We sincerely thank Dr. Williams1 for his interest in our article2 and for his provocative question. As the world passes five million recorded cases of coronavirus disease 2019 (COVID-19) and the number is still rising, we also recognize the importance of developing management strategies for COVID-19 patients after the initial discharge home. As of May 25, 2020, more than 79,000 patients, or 94% of all registered cases in China, have been discharged home from either designated facilities or hospitals. The discharge criteria for COVID-19 patients include (1) body temperature return to normal for more than 3 days, (2) oxygen saturation measured by pulse oximetry (Spo2) at or greater than 94% on room air, and (3) two consecutive negative nucleic acid tests.3 However, data have shown that with the current discharge criteria, 38 (29%) of 131 discharged patients, half of whom were severe cases of COVID-19, still had one or more symptoms including cough, fatigue, expectoration, and chest tightness in the second week after discharge.4 There is no significant difference in the profile and severity of the symptoms between the patients in severe and nonsevere COVID-19 categories.4 It had been reported that several cases whose nucleic acid test was negative at discharge had reappeared positive afterward.4,5 Therefore, we routinely follow up on these patients 2 to 4 weeks after discharge, and quarantine either at home or a designated facility is often required during the follow-up.

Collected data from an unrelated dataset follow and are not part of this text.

(** The goroutine may end with a message that the backend did not take, and so may the
    loop with one that the client did not. *)
Lemma trace_messages c tr c' :
  proxy_trace c tr c' ->
  (exists lost, in_hand c.2 ++ received tr = forwarded tr ++ in_hand c'.2 ++ lost /\
     (lost <> [] -> exists e, px_in c'.2 = InDone e)) /\
  (exists lost, out_hand c.2 ++ replied tr = sent tr ++ out_hand c'.2 ++ lost /\
     (lost <> [] -> exists e, px_out c'.2 = OutDone (Some e))).
Proof.
  assert (Hin : forall c tr c', proxy_trace c tr c' -> forall e, px_in c.2 = InDone e -> px_in c'.2 = InDone e /\ received tr = [] /\ forwarded tr = []).
  { clear. induction 1 as [|who c1 c2 c3 es tr Hs _ IH]; [by intros|]. intros e He.
    destruct Hs; simpl in *; try congruence; destruct (IH e He) as (? & ? & ?); try done. }
  assert (Hout : forall c tr c', proxy_trace c tr c' -> forall e, px_out c.2 = OutDone e -> px_out c'.2 = OutDone e /\ replied tr = [] /\ sent tr = []).
  { clear. induction 1 as [|who c1 c2 c3 es tr Hs _ IH]; [by intros|]. intros e He.
    destruct Hs; simpl in *; try congruence; destruct (IH e He) as (? & ? & ?); try done. }
  induction 1 as [c|who c1 c2 c3 es tr Hs Ht [(l1 & E1 & L1) (l2 & E2 & L2)]].
  { split; exists []; simpl; by rewrite ?app_nil_r. }
  unfold in_hand, out_hand in *. destruct Hs; simpl in *;
    try match type of Ht with context [IsStreamingServer md] => destruct (IsStreamingServer md) end; simpl in *;
    (split; [try (exists l1; split; [first [exact E1|simpl; congruence]|exact L1])
            |try (exists l2; split; [first [exact E2|simpl; congruence]|exact L2])]).
  - destruct (Hin _ _ _ Ht e eq_refl) as (Hi & -> & ->). exists [m]. rewrite Hi. split; [done|by eexists].
  - destruct (Hout _ _ _ Ht _ eq_refl) as (Hi & -> & ->). exists [m]. rewrite Hi. split; [done|by eexists].
Qed.

Lemma proxy_result_out x p : proxy_result (IsStreamingClient md) x = Some p -> exists e, px_out x = OutDone e.
Proof. unfold proxy_result. destruct (px_out x); [done..|by eexists]. Qed.

(** How a call ends: the error of a side, or the backend's trailer and nil. *)
Lemma proxy_result_run x p (s s' : S) o :
  proxy_result (IsStreamingClient md) x = Some p -> run p s = (s', o) ->
  (exists e, o = Err e /\ s' = s /\ isStreamError (Some e) = true /\ (px_out x = OutDone (Some e) \/ px_in x = InDone e)) \/
  (o = Ok tt /\ s' = SetTrailer (cs_Trailer (px_cs x)) s /\
   (exists e, px_out x = OutDone e /\ isStreamError e = false) /\
   (IsStreamingClient md = true -> exists e, px_in x = InDone e /\ isStreamError (Some e) = false)).
Proof.
  unfold proxy_result. destruct (px_out x) as [| |oe] eqn:Eo; [done..|]. unfold stream_error.
  destruct (isStreamError oe) eqn:Es.
  { destruct oe as [e|]; [|done]. intros [= <-] [= <- <-]. left. exists e. by split_and!; [..|left]. }
  destruct (IsStreamingClient md).
  - destruct (px_in x) as [| |e] eqn:Ei; [done..|]. destruct (isStreamError (Some e)) eqn:Ee; intros [= <-] [= <- <-].
    + left. exists e. by split_and!; [..|right].
    + right. split_and!; [done|done|by eexists|by eexists].
  - intros [= <-] [= <- <-]. right. split_and!; [done|done|by eexists|done].
Qed.

(** C14 A forwarded stream, under every order in which its two goroutines run: what
    the backend gets are the client's messages, and what the client gets are the
    backend's replies, each in order, none made up or repeated, none left out but
    possibly the last one before an error.  The call fails with the error of a side;
    it succeeds when each side has ended, and then the client gets every reply that it
    took and the backend's trailer. *)
Theorem proxy_forwards sched cs (s s' : S) o :
  run (forward md sched (Proxy InRecv OutRecv cs)) s = (s', o) -> (o = Ok tt \/ exists e, o = Err e) ->
  exists tr s1 x1, proxy_trace (s, Proxy InRecv OutRecv cs) tr (s1, x1) /\
    forwarded tr `prefix_of` received tr /\ sent tr `prefix_of` replied tr /\
    (exists oe, px_out x1 = OutDone oe /\ (oe = None -> sent tr = replied tr)) /\
    ((exists e, o = Err e /\ s' = s1 /\ (px_out x1 = OutDone (Some e) \/ px_in x1 = InDone e)) \/
     (o = Ok tt /\ s' = SetTrailer (cs_Trailer (px_cs x1)) s1 /\
      (IsStreamingClient md = true -> exists e, px_in x1 = InDone e /\ isStreamError (Some e) = false))).
Proof.
  intros Hrun Ho. destruct (forward_trace _ _ _ _ _ Hrun Ho) as (tr & s1 & x1 & p & Ht & Hp & Hr).
  exists tr, s1, x1. destruct (trace_messages _ _ _ Ht) as [(l1 & E1 & _) (l2 & E2 & L2)]. simpl in *.
  destruct (proxy_result_out _ _ Hp) as [oe Eo]. split_and!.
  - done.
  - rewrite E1. by apply prefix_app_r.
  - rewrite E2. by apply prefix_app_r.
  - exists oe. split; [done|]. intros ->. rewrite E2. unfold out_hand. rewrite Eo.
    destruct l2 as [|? ?]; [by rewrite app_nil_r|]. destruct (L2 ltac:(done)) as [? ?]. congruence.
  - destruct (proxy_result_run _ _ _ _ _ Hp Hr) as [(e & ? & ? & _ & ?)|(? & ? & _ & ?)]; [left; by exists e|by right].
Qed.

(** ** Calls that end *)

Definition turns (who : bool) (sched : list bool) : nat := length (filter (fun b => b = who) sched).

Lemma turns_cons who b sched : turns who (b :: sched) = (if eqb b who then 1 else 0) + turns who sched.
Proof. unfold turns. rewrite filter_cons. by destruct b, who. Qed.

Section Ends.
(** A client with at most [mS s] more messages, a backend with at most [mC cs] more
    replies, of which a message it gets adds at most [g]; every call returns. *)
Context (mS : S -> nat) (mC : ClientStream -> nat) (g : nat).
Hypothesis client_recv : forall s m s' m' o, RecvMsg (s, m) = ((s', m'), o) -> o <> OutOfFuel /\ (o = Ok tt -> mS s' < mS s).
Hypothesis client_send : forall s m s' o, SendMsg m s = (s', o) -> o <> OutOfFuel /\ mS s' <= mS s.
Hypothesis backend_recv : forall cs, exists cs' o, cs_RecvMsg cs = Some (cs', o) /\ o <> OutOfFuel /\ (forall m, o = Ok m -> mC cs' < mC cs).
Hypothesis backend_send : forall cs m cs' o, cs_SendMsg m cs = (cs', o) -> o <> OutOfFuel /\ mC cs' <= mC cs + g.

(** The turns that a goroutine still takes. *)
Definition in_work (c : config) : nat :=
  match px_in c.2 with InRecv => 2 * mS c.1 + 1 | InSend _ => 2 * mS c.1 + 2 | InDone _ => 0 end.
Definition sends (c : config) : nat :=
  match px_in c.2 with InRecv => mS c.1 | InSend _ => mS c.1 + 1 | InDone _ => 0 end.
Definition out_work (c : config) : nat :=
  match px_out c.2 with
  | OutRecv => 2 * (mC (px_cs c.2) + g * sends c) + 1
  | OutSend _ => 2 * (mC (px_cs c.2) + g * sends c) + 2
  | OutDone _ => 0
  end.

If a COVID-19 patient after being discharged home is readmitted for surgery or anesthesia care, precautions in perioperative settings should be taken. However, standardized protocols have not yet been well defined. In most hospitals in China, the nucleic acid tests are done at readmission. A patient is usually considered a non–COVID-19 patient if she or he has two consecutive negative nucleic acid tests within the past 7 days with an interval of more than 24 h. In some patients having symptoms or signs indicating a possible recurrence of COVID-19, the additional nucleic acid test is performed even if there are two negative results. If the patient’s surgery or intervention is emergent and the results of the nucleic acid tests remain unavailable, she or he is treated as a suspected patient. The protective measures for a suspected or confirmed patient in perioperative settings are the same as those described in our recent article.2
We hope that we have answered adequately the question posed by Dr. Williams. However, at present, rehospitalization for surgical treatment after the recovery of critically ill patients with COVID-19 infection is rare. The best strategy of follow-up and long-term care of this population remains to be determined. We are keen to work with our international colleagues to address this issue in the future with scientific evidence.
The authors declare no competing interests.